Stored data
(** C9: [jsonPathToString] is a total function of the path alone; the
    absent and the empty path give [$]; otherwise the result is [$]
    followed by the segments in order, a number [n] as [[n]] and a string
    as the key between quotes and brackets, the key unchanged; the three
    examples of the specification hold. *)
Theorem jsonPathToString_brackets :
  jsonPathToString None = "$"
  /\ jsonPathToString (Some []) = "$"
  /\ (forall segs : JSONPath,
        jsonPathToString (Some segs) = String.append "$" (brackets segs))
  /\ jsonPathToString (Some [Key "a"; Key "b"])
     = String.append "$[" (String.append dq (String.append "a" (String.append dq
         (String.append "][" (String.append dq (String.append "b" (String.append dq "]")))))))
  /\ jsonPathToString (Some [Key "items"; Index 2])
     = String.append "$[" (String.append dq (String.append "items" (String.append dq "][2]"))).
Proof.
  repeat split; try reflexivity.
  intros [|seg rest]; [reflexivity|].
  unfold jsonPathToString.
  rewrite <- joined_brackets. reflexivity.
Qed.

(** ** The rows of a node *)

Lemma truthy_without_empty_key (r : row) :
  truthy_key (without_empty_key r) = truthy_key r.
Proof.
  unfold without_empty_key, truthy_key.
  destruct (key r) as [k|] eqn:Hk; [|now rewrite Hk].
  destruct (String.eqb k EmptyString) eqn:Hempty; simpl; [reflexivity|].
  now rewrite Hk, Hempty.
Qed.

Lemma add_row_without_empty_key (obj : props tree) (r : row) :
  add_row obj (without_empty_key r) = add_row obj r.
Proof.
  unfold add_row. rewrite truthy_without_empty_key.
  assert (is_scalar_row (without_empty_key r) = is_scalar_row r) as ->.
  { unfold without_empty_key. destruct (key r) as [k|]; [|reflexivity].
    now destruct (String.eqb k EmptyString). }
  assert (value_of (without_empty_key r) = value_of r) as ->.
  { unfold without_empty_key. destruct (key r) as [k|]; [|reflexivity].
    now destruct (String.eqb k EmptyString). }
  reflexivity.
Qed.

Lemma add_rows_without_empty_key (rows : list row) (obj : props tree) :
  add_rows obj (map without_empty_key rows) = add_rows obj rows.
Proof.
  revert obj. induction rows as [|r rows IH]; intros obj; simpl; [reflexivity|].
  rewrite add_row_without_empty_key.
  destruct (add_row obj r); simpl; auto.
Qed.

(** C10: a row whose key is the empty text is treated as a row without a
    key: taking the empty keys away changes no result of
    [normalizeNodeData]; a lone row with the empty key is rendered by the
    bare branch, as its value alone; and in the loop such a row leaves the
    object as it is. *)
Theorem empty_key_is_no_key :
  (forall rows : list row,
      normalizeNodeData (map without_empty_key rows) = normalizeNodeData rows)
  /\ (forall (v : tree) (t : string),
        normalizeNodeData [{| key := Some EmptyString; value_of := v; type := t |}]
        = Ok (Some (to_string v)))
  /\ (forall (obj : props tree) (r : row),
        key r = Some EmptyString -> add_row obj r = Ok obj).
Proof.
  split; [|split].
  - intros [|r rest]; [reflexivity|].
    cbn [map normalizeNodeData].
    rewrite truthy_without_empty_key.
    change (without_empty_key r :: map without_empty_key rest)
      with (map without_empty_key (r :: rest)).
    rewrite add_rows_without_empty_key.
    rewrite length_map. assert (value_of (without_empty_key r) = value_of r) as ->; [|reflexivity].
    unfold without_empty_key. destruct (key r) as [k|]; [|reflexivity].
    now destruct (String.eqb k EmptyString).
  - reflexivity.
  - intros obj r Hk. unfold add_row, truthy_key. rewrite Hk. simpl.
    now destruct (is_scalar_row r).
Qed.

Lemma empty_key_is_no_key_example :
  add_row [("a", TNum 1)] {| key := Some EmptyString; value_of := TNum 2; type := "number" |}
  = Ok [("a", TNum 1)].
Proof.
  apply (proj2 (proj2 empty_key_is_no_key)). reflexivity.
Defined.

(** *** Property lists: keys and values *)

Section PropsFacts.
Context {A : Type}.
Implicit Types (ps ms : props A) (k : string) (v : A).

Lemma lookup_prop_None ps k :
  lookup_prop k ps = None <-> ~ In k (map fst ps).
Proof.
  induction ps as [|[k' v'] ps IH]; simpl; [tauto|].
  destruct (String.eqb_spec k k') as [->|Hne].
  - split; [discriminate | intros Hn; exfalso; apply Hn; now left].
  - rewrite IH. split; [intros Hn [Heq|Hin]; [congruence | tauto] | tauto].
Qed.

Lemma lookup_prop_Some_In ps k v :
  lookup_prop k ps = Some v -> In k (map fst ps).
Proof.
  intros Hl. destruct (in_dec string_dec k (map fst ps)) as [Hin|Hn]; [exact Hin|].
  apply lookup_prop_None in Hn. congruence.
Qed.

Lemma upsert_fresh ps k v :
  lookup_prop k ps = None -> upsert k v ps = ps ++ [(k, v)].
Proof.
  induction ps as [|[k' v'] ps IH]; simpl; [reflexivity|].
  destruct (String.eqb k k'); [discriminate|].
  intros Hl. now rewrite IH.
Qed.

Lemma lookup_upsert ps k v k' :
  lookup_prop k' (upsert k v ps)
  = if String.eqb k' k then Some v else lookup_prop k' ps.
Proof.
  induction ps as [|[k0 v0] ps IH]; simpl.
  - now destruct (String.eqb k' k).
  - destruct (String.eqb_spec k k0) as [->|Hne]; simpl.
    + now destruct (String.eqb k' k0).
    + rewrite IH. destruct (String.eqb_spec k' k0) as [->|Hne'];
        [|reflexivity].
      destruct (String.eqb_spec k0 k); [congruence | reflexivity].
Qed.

- _Exercise prompt_: Above are the records; repeat exactly the lines from the one holding "with (map without_empty_key" down to the one holding "Lemma lookup_prop_Some_In ps", end lines included.

- _Result of the task_:
      with (map without_empty_key (r :: rest)).
    rewrite add_rows_without_empty_key.
    rewrite length_map. assert (value_of (without_empty_key r) = value_of r) as ->; [|reflexivity].
    unfold without_empty_key. destruct (key r) as [k|]; [|reflexivity].
    now destruct (String.eqb k EmptyString).
  - reflexivity.
  - intros obj r Hk. unfold add_row, truthy_key. rewrite Hk. simpl.
    now destruct (is_scalar_row r).
Qed.

Lemma empty_key_is_no_key_example :
  add_row [("a", TNum 1)] {| key := Some EmptyString; value_of := TNum 2; type := "number" |}
  = Ok [("a", TNum 1)].
Proof.
  apply (proj2 (proj2 empty_key_is_no_key)). reflexivity.
Defined.

(** *** Property lists: keys and values *)

Section PropsFacts.
Context {A : Type}.
Implicit Types (ps ms : props A) (k : string) (v : A).

Lemma lookup_prop_None ps k :
  lookup_prop k ps = None <-> ~ In k (map fst ps).
Proof.
  induction ps as [|[k' v'] ps IH]; simpl; [tauto|].
  destruct (String.eqb_spec k k') as [->|Hne].
  - split; [discriminate | intros Hn; exfalso; apply Hn; now left].
  - rewrite IH. split; [intros Hn [Heq|Hin]; [congruence | tauto] | tauto].
Qed.

Lemma lookup_prop_Some_In ps k v :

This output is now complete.